Was ist denn das intellektuell Herausfordernde an der Arbeit mit Bienen?
Man muss lernen, wie ein Bienenstock funktioniert. Je nach Jahreszeit und Zustand des Bienenstocks muss ich entscheiden, ob ich eingreife oder nicht – und was genau ich machen will. Es ist auch notwendig, die Krankheiten der Bienen zu kennen, die Entwicklung der Königinnen und der Schwärme. Es gibt viel zu lernen. Wir Menschen arbeiten seit Jahrhunderten mit Bienen und wissen viele Dinge – aber noch nicht alles. Wir machen immer noch Entdeckungen über die Bienenzucht, sie ändert sich ständig. Dieselben Dinge funktionieren von einem Jahr auf das andere nicht mehr, also müssen wir verstehen, warum.

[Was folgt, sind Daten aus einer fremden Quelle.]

(* ===== verification/Devices.v ===== *)
(** * Interrupt controllers, clock and serial port (picirq.c, ioapic.c, lapic.c, uart.c)

    The drivers run over the ports and the memory-mapped registers of the devices.  A
    loop that polls a register runs on fuel. *)
From S2P Require Import Prelude Params Hw.

Module Devices.
Section devices.
Context {D : Type} `{!Ports D, !Mmio D}.

(** The devices and the variables of the drivers: [uart] (uart.c), [lapic] (lapic.c),
    [ioapicid] (mp.c), and the warm reset vector at 40:67 in memory. *)
Record devs := mkdevs {
  dv_hw : D;
  dv_uart : bool;
  dv_lapic : Z;
  dv_ioapicid : Z;
  dv_wrv : Z * Z
}.
Definition set_dv_hw (v : D) (s : devs) : devs := mkdevs v (dv_uart s) (dv_lapic s) (dv_ioapicid s) (dv_wrv s).
Definition set_dv_uart (v : bool) (s : devs) : devs := mkdevs (dv_hw s) v (dv_lapic s) (dv_ioapicid s) (dv_wrv s).
Definition set_dv_lapic (v : Z) (s : devs) : devs := mkdevs (dv_hw s) (dv_uart s) v (dv_ioapicid s) (dv_wrv s).
Definition set_dv_ioapicid (v : Z) (s : devs) : devs := mkdevs (dv_hw s) (dv_uart s) (dv_lapic s) v (dv_wrv s).
Definition set_dv_wrv (v : Z * Z) (s : devs) : devs := mkdevs (dv_hw s) (dv_uart s) (dv_lapic s) (dv_ioapicid s) v.
Abbreviation DM := (M devs).

Definition inb_ (p : Z) : DM Z := λ s, let '(v, d) := inb p (dv_hw s) in Ret v (set_dv_hw d s).
(** The argument of [outb] is a [uchar]. *)
Definition outb_ (p v : Z) : DM unit := modify (λ s, set_dv_hw (outb p (v mod 2 ^ 8) (dv_hw s)) s).
Definition load (a : Z) : DM Z := λ s, let '(v, d) := ldm a (dv_hw s) in Ret v (set_dv_hw d s).
Definition store (a v : Z) : DM unit := modify (λ s, set_dv_hw (stm a (u32 v) (dv_hw s)) s).

(** ** picirq.c *)
Definition IO_PIC1 : Z := 0x20.
Definition IO_PIC2 : Z := 0xA0.
Definition picinit : DM unit :=
  outb_ (IO_PIC1 + 1) 0xFF;;
  outb_ (IO_PIC2 + 1) 0xFF.

(** ** ioapic.c *)
Definition IOAPIC : Z := 0xFEC00000.
Definition REG_ID : Z := 0x00.
Definition REG_VER : Z := 0x01.
Definition REG_TABLE : Z := 0x10.
Definition INT_DISABLED : Z := 0x00010000.
Definition run {S} (step : event → S → option S) (es : list event) (s : S) : option S :=
  foldl (λ o e, s ← o; step e s) (Some s) es.

(** The disk holds the blocks of the memory disk, and the data of the request it works on. *)
Definition disk_sim (d : D) q t : Prop :=
  match q with
  | [] => i_phase d = PIdle ∧ ∀ n, 0 <= n < FSSIZE → i_sect d 1 n = disk_block (memdisk t) n
  | i :: _ => ∀ b, bufs t !! i = Some b →
      i_phase d = (if b_dirty b then PIdle else PRead 1 (b_blockno b))
      ∧ ∀ n, 0 <= n < FSSIZE →
          i_sect d 1 n = if b_dirty b && bool_decide (n = b_blockno b) then b_data b else disk_block (memdisk t) n
  end.

Record sim s q t : Prop := {
  sm_bufs : Ide.id_bufs s = bufs t;
  sm_lock : Ide.id_lock s = false;
  sm_disk1 : Ide.id_disk1 s = true;
  sm_len : length (Ide.id_qnext s) = length (bufs t);
  sm_size : disksize t = FSSIZE;
  sm_nodup : NoDup q;
  sm_chain : chain (Ide.id_queue s) (Ide.id_qnext s) q;
  sm_queue : ∀ i, i ∈ q → ∃ b, bufs t !! i = Some b ∧ request b;
  sm_hw : disk_sim (Ide.hw s) q t;
}.

(** Starting a request on a disk that is idle. *)
Lemma start_sim s i q t b :
  Ide.id_bufs s = bufs t → bufs t !! i = Some b → request b → disk_sim (Ide.hw s) [] t →
  ∃ d, Ide.idestart fuel (Some i) s = Ret tt (Ide.set_hw d s) ∧ disk_sim d (i :: q) t.
Proof using Hfuel.
  intros Hbs Hb [_ _ R3 R4 R5] [Hph Hsect].
  destruct (idestart_run s i b) as (d & E & P & S); [by rewrite Hbs|done|done|done|done|].
  exists d. split; [done|]. intros b' Hb'. assert (b' = b) as -> by congruence.
  split; [done|]. intros n Hn. rewrite S, Hsect by done. destruct (b_dirty b); [|done]. cbn [andb].
  by rewrite (bool_decide_ext (1 = 1 ∧ n = b_blockno b) (n = b_blockno b)) by tauto.
Qed.

Lemma getbuf_run s i b : Ide.id_bufs s !! i = Some b → Ide.getbuf i s = Ret b s.
Proof. intros Hb. unfold Ide.getbuf. by rewrite bind_gets, Hb. Qed.

(** The process of a request that is not done sleeps, the others return. *)
Lemma wait_run s i b :
  Ide.id_bufs s !! i = Some b → Ide.id_lock s = true →
  Ide.iderw_wait i s = if b_valid b && negb (b_dirty b) then Ret tt (Ide.set_id_lock false s)
                       else Asleep (ChBuf i) (Ide.set_id_lock false s).
Proof.
  intros Hb Hl. unfold Ide.iderw_wait. rewrite (bind_ret _ _ _ _ _ (getbuf_run _ _ _ Hb)).
  assert (Ide.release_ide s = Ret tt (Ide.set_id_lock false s)) as Er by (unfold Ide.release_ide; by rewrite Hl).
  case_match; [done|]. by rewrite (bind_ret _ _ _ _ _ Er).
Qed.

(** The queue after [append], and whether the new request is the first. *)
Lemma enqueue_run s q i :
  NoDup q → i ∉ q → (i < length (Ide.id_qnext s))%nat → (length q <= length (Ide.id_qnext s))%nat →
  chain (Ide.id_queue s) (Ide.id_qnext s) q →
  let s1 := Ide.set_id_qnext (<[i := None]> (Ide.id_qnext s)) s in
  ∃ s2, Ide.append (S (length (Ide.id_qnext s1))) None i s1 = Ret tt s2
    ∧ chain (Ide.id_queue s2) (Ide.id_qnext s2) (q ++ [i]) ∧ length (Ide.id_qnext s2) = length (Ide.id_qnext s)
    ∧ bool_decide (Ide.id_queue s2 = Some i) = bool_decide (q = [])
    ∧ ∃ h nx, s2 = Ide.set_id_queue h (Ide.set_id_qnext nx s).
Proof.
  intros Hnd Hi Hlt Hlen Hc s1. assert (chain (Ide.id_queue s1) (Ide.id_qnext s1) q) as Hc1 by (by apply chain_other).
  assert (Ide.id_qnext s1 !! i = Some None) as Hx by (by apply list_lookup_insert_eq).
  assert (length (Ide.id_qnext s1) = length (Ide.id_qnext s)) as Hl1 by (cbn; by rewrite length_insert).
  eexists. split; [eapply append_run; [done|done|lia]|].
  pose proof (chain_snoc _ _ _ _ Hnd Hi Hx Hc1) as Hs. destruct (last q) as [j|] eqn:El; cbn in *.
  - split_and!; [done|by rewrite !length_insert| |
      exists (Ide.id_queue s), (<[j := Some i]> (<[i := None]> (Ide.id_qnext s))); by destruct s].
    destruct q as [|k q]; [done|]. destruct Hc as [-> _]. apply not_elem_of_cons in Hi as [Hne _].
    rewrite !bool_decide_eq_false_2; [done|done|]. intros [=]. congruence.
  - split_and!; [done|by rewrite length_insert| |
      exists (Some i), (<[i := None]> (Ide.id_qnext s)); by destruct s].
    apply last_None in El as ->. by rewrite !bool_decide_eq_true_2.
Qed.
(** * Radiology-App: temporal normalisation, bucketing, filtering, aggregation

    A shallow embedding of the analytic core of the workflow page
    ([WorkflowPage], duplicated in the single-page [App]) and of the staff
    productivity page ([StaffProductivityPage]), and the properties of the
    time parser, the hourly aggregator, the filter engine, the peak-hour
    scan and the modality percentages.

    JavaScript strings are sequences of UTF-16 code units: they are modelled
    as [list N], so that [\d], [\s], [trim], [split] and the relational
    operators on strings keep their code-unit semantics.  Counts and array
    lengths are [nat]; hours are [Z], as the source compares them with
    [< 0] and [> 23]; percentages are IEEE binary64 numbers. *)

From Stdlib Require Import Ascii String.
From Stdlib Require Import List ZArith NArith Lia Bool Permutation.
From Stdlib Require Import Floats.PrimFloat.
From Stdlib Require Import Numbers.Cyclic.Int63.Uint63.
Import ListNotations.

Set Implicit Arguments.

(* ================================================================== *)
(** ** JavaScript strings *)

Definition jsstring := list N.

(** Code units of an ASCII literal. *)
Definition js (s : string) : jsstring :=
  List.map N_of_ascii (list_ascii_of_string s).

Arguments js s%_string.

Definition jsstring_dec : forall a b : jsstring, {a = b} + {a <> b} :=
  list_eq_dec N.eq_dec.

Definition jseqb (a b : jsstring) : bool :=
  if jsstring_dec a b then true else false.

(** Truthiness of a string value: only the empty string is falsy. *)
Definition truthy (s : jsstring) : bool :=
  match s with [] => false | _ :: _ => true end.

(** [x || dflt] on a possibly absent string field. *)
Definition orDefault (x : option jsstring) (dflt : jsstring) : jsstring :=
  match x with
  | Some (c :: s) => c :: s
  | _ => dflt
  end.

(** [\d] : ASCII digits only. *)
Definition isDigit (c : N) : bool := ((48 <=? c) && (c <=? 57))%N.

(** [\s], and the characters removed by [String.prototype.trim]:
    WhiteSpace and LineTerminator code units. *)
Definition isWhiteSpace (c : N) : bool :=
  (((9 <=? c) && (c <=? 13)) || (c =? 32) || (c =? 160) || (c =? 5760)
   || ((8192 <=? c) && (c <=? 8202)) || (c =? 8232) || (c =? 8233)
   || (c =? 8239) || (c =? 8287) || (c =? 12288) || (c =? 65279))%N.

Fixpoint dropWhile (p : N -> bool) (s : jsstring) : jsstring :=
  match s with
  | [] => []
  | c :: t => if p c then dropWhile p t else s
  end.

Fixpoint takeWhile (p : N -> bool) (s : jsstring) : jsstring :=
  match s with
  | [] => []
  | c :: t => if p c then c :: takeWhile p t else []
  end.

Definition trimStart (s : jsstring) : jsstring := dropWhile isWhiteSpace s.
Definition trimEnd (s : jsstring) : jsstring :=
  rev (dropWhile isWhiteSpace (rev s)).

(** [s.trim()] *)
Definition trim (s : jsstring) : jsstring := trimEnd (trimStart s).

(** [s.split(':')] : the fields between colons; never an empty array. *)
Fixpoint splitColon (s : jsstring) : list jsstring :=
  match s with
  | [] => [[]]
  | c :: t =>
      if (c =? 58)%N then [] :: splitColon t
      else match splitColon t with
           | f :: fs => (c :: f) :: fs
           | [] => [[c]]
           end
  end.

(** Value of a run of decimal digits, most significant first. *)
Definition digitsValue (ds : jsstring) : Z :=
  fold_left (fun (acc : Z) (c : N) => (acc * 10 + Z.of_N (c - 48)%N)%Z) ds 0%Z.

(** [parseInt(s, 10)] on a capture of [\d{1,2}] : the capture holds digits
    only, so the result is their decimal value. *)
Definition parseInt (ds : jsstring) : Z := digitsValue ds.

(** [Number(s)] for the strings this program converts: the fields of an
    hour label built by [formatHour] and of the value of a time input,
    which is either empty or of the form HH:MM.  Surrounding white space is
    ignored, the empty string is 0, a run of decimal digits is its value,
    and every other string is mapped to NaN ([None]); numeric literals with
    a sign, a fraction, an exponent or a radix prefix are not produced by
    either source and are not distinguished from NaN here.  A missing array
    element ([undefined]) is NaN as well. *)
Definition Number (s : jsstring) : option Z :=
  let t := trim s in
  if forallb isDigit t then Some (digitsValue t) else None.

Definition NumberOpt (f : option jsstring) : option Z :=
  match f with
  | Some s => Number s
  | None => None
  end.

(** [a >= b] and [a <= b] on numbers: false as soon as one side is NaN. *)
Definition numGe (a b : option Z) : bool :=
  match a, b with
  | Some x, Some y => (y <=? x)%Z
  | _, _ => false
  end.

Definition numLe (a b : option Z) : bool := numGe b a.
(** C8, as stated, fails: in [Unit(None)] the closing parenthesis is under
    the cursor in three passes (end of the unit system, end of the argument,
    end of the argument list). *)
Lemma byte_inspected_three_times :
  count_occ Nat.eq_dec
    (snd (scan (bytes_of "Unit(None)") no_params (fuel (bytes_of "Unit(None)"))
            (initial [])))
    9%nat = 3%nat /\
  nth 9 (bytes_of "Unit(None)") 0 = ch ")" /\
  compile (bytes_of "Unit(None)") no_params [] Info_default
  = Some (true, Info_default, [0x65; 0x00]).
Proof. vm_compute. repeat split. Qed.

Lemma arg_is_exclusive (e : Encoding) (t1 t2 : TableId) :
  arg_is e t1 = true -> t1 <> t2 -> arg_is e t2 = false.
Proof.
  unfold arg_is. destruct (Encoding.arg e) as [a|]; [|discriminate].
  intros H1 Hne. apply internal_TableId_dec_bl in H1. subst a.
  destruct (TableId_beq t1 t2) eqn:E; [|reflexivity].
  apply internal_TableId_dec_bl in E. contradiction.
Qed.

Section LevelsAtEnd.

Variable code : list Z.
Variable find : list Z -> ParamMatch.

Lemma Reachable_levels (w : list Z) (st : State) :
  Reachable code find w st -> levels_ok st.
Proof.
  apply Reachable_invariant.
  - unfold levels_ok. cbn. lia.
  - intros st0 _ Hl _. pose proof (step_levels code find st0 Hl) as H.
    destruct (step code find st0); cbn [outcome_sat] in *; auto.
Qed.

Sie interessieren sich besonders für die Schwarzbiene. Warum?
Weil es eine lokale Honigbienenart ist, die schon meine Grosseltern gezüchtet haben. Wenn wir sie auch für unsere Kinder erhalten könnten, wäre das gut, weil es eine Biene ist, die sich an unsere Umweltbedingungen angepasst hat, die im Vergleich zu anderen Arten naturnäher und robuster ist. Das steht für mich im Einklang mit nachhaltiger Entwicklung. Die Schwarzbienen sind an unsere Bergregion angepasst. Sie sind in der Lage, im Winter sechs Monate unter dem Schnee zu verbringen – im Gegensatz zu anderen Honigbienenarten, die damit Schwierigkeiten haben würden. In unserer Region hört die Königin Ende September auf, Eier zu legen und beginnt gegen Ende Februar wieder. Fünf Monate lang gibt es keine Blumen und kein Eierlegen. Die Tiere müssen also im Bienenstock bleiben, möglichst wenig Honig verbrauchen, keine zu grossen Völker haben und vor allem im Frühjahr erst nach der Schneeschmelze wieder aktiv werden.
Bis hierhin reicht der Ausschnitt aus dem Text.